Task requirements
Please print every record below exactly as it reads.

The input
(** The static variables of the stage, its regions by address, what it copied by address, and
    the physical memory that it uses for page tables. *)
Record boot_t := {
  b_regions : gmap Z region_t;
  regions : list_t;
  phys_ram_size : Z;
  b_free_pages : option bitmap_t;
  b_copies : gmap Z (list Z);
  b_ram : ram_t;
  boot_info : bootinfo_t;
}.
Definition set_regions (v : list_t) (b : boot_t) : boot_t :=
  {| b_regions := b_regions b; regions := v; phys_ram_size := phys_ram_size b; b_free_pages := b_free_pages b; b_copies := b_copies b;
     b_ram := b_ram b; boot_info := boot_info b |}.
Definition set_b_regions (v : gmap Z region_t) (b : boot_t) : boot_t :=
  {| b_regions := v; regions := regions b; phys_ram_size := phys_ram_size b; b_free_pages := b_free_pages b; b_copies := b_copies b;
     b_ram := b_ram b; boot_info := boot_info b |}.
Definition set_phys_ram_size (v : Z) (b : boot_t) : boot_t :=
  {| b_regions := b_regions b; regions := regions b; phys_ram_size := v; b_free_pages := b_free_pages b; b_copies := b_copies b;
     b_ram := b_ram b; boot_info := boot_info b |}.
Definition set_b_free_pages (v : option bitmap_t) (b : boot_t) : boot_t :=
  {| b_regions := b_regions b; regions := regions b; phys_ram_size := phys_ram_size b; b_free_pages := v; b_copies := b_copies b;
     b_ram := b_ram b; boot_info := boot_info b |}.
Definition set_b_copies (v : gmap Z (list Z)) (b : boot_t) : boot_t :=
  {| b_regions := b_regions b; regions := regions b; phys_ram_size := phys_ram_size b; b_free_pages := b_free_pages b; b_copies := v;
     b_ram := b_ram b; boot_info := boot_info b |}.
Definition set_b_ram (v : ram_t) (b : boot_t) : boot_t :=
  {| b_regions := b_regions b; regions := regions b; phys_ram_size := phys_ram_size b; b_free_pages := b_free_pages b; b_copies := b_copies b;
     b_ram := v; boot_info := boot_info b |}.
Definition set_boot_info (v : bootinfo_t) (b : boot_t) : boot_t :=
  {| b_regions := b_regions b; regions := regions b; phys_ram_size := phys_ram_size b; b_free_pages := b_free_pages b; b_copies := b_copies b;
     b_ram := b_ram b; boot_info := v |}.

#[export] Instance region_object {A} : Object region_t A boot_t :=
  {| objs k := b_regions (k_fs k); set_objs m k := set_k_fs (set_b_regions m (k_fs k)) k |}.

(** The heap's break. *)
Class BootHeap (A : Type) := { heap_break : A → Z }.

Section operations.
Context {A : Type} `{B : Build} `{KM : Kmalloc A} `{BH : BootHeap A}.
Abbreviation kernel := (Kernel.kernel A boot_t).
Abbreviation KB := (K kernel).

Definition of_boot {X} (get : boot_t → X) (k : kernel) : X := get (k_fs k).
Definition in_boot (f : boot_t → boot_t) : KB unit := modify (λ k, set_k_fs (f (k_fs k)) k).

Response to this exercise
(** The static variables of the stage, its regions by address, what it copied by address, and
    the physical memory that it uses for page tables. *)
Record boot_t := {
  b_regions : gmap Z region_t;
  regions : list_t;
  phys_ram_size : Z;
  b_free_pages : option bitmap_t;
  b_copies : gmap Z (list Z);
  b_ram : ram_t;
  boot_info : bootinfo_t;
}.
Definition set_regions (v : list_t) (b : boot_t) : boot_t :=
  {| b_regions := b_regions b; regions := v; phys_ram_size := phys_ram_size b; b_free_pages := b_free_pages b; b_copies := b_copies b;
     b_ram := b_ram b; boot_info := boot_info b |}.
Definition set_b_regions (v : gmap Z region_t) (b : boot_t) : boot_t :=
  {| b_regions := v; regions := regions b; phys_ram_size := phys_ram_size b; b_free_pages := b_free_pages b; b_copies := b_copies b;
     b_ram := b_ram b; boot_info := boot_info b |}.
Definition set_phys_ram_size (v : Z) (b : boot_t) : boot_t :=
  {| b_regions := b_regions b; regions := regions b; phys_ram_size := v; b_free_pages := b_free_pages b; b_copies := b_copies b;
     b_ram := b_ram b; boot_info := boot_info b |}.
Definition set_b_free_pages (v : option bitmap_t) (b : boot_t) : boot_t :=
  {| b_regions := b_regions b; regions := regions b; phys_ram_size := phys_ram_size b; b_free_pages := v; b_copies := b_copies b;
     b_ram := b_ram b; boot_info := boot_info b |}.
Definition set_b_copies (v : gmap Z (list Z)) (b : boot_t) : boot_t :=
  {| b_regions := b_regions b; regions := regions b; phys_ram_size := phys_ram_size b; b_free_pages := b_free_pages b; b_copies := v;
     b_ram := b_ram b; boot_info := boot_info b |}.
Definition set_b_ram (v : ram_t) (b : boot_t) : boot_t :=
  {| b_regions := b_regions b; regions := regions b; phys_ram_size := phys_ram_size b; b_free_pages := b_free_pages b; b_copies := b_copies b;
     b_ram := v; boot_info := boot_info b |}.
Definition set_boot_info (v : bootinfo_t) (b : boot_t) : boot_t :=
  {| b_regions := b_regions b; regions := regions b; phys_ram_size := phys_ram_size b; b_free_pages := b_free_pages b; b_copies := b_copies b;
     b_ram := b_ram b; boot_info := v |}.

#[export] Instance region_object {A} : Object region_t A boot_t :=
  {| objs k := b_regions (k_fs k); set_objs m k := set_k_fs (set_b_regions m (k_fs k)) k |}.

(** The heap's break. *)
Class BootHeap (A : Type) := { heap_break : A → Z }.

Section operations.
Context {A : Type} `{B : Build} `{KM : Kmalloc A} `{BH : BootHeap A}.
Abbreviation kernel := (Kernel.kernel A boot_t).
Abbreviation KB := (K kernel).

Definition of_boot {X} (get : boot_t → X) (k : kernel) : X := get (k_fs k).
Definition in_boot (f : boot_t → boot_t) : KB unit := modify (λ k, set_k_fs (f (k_fs k)) k).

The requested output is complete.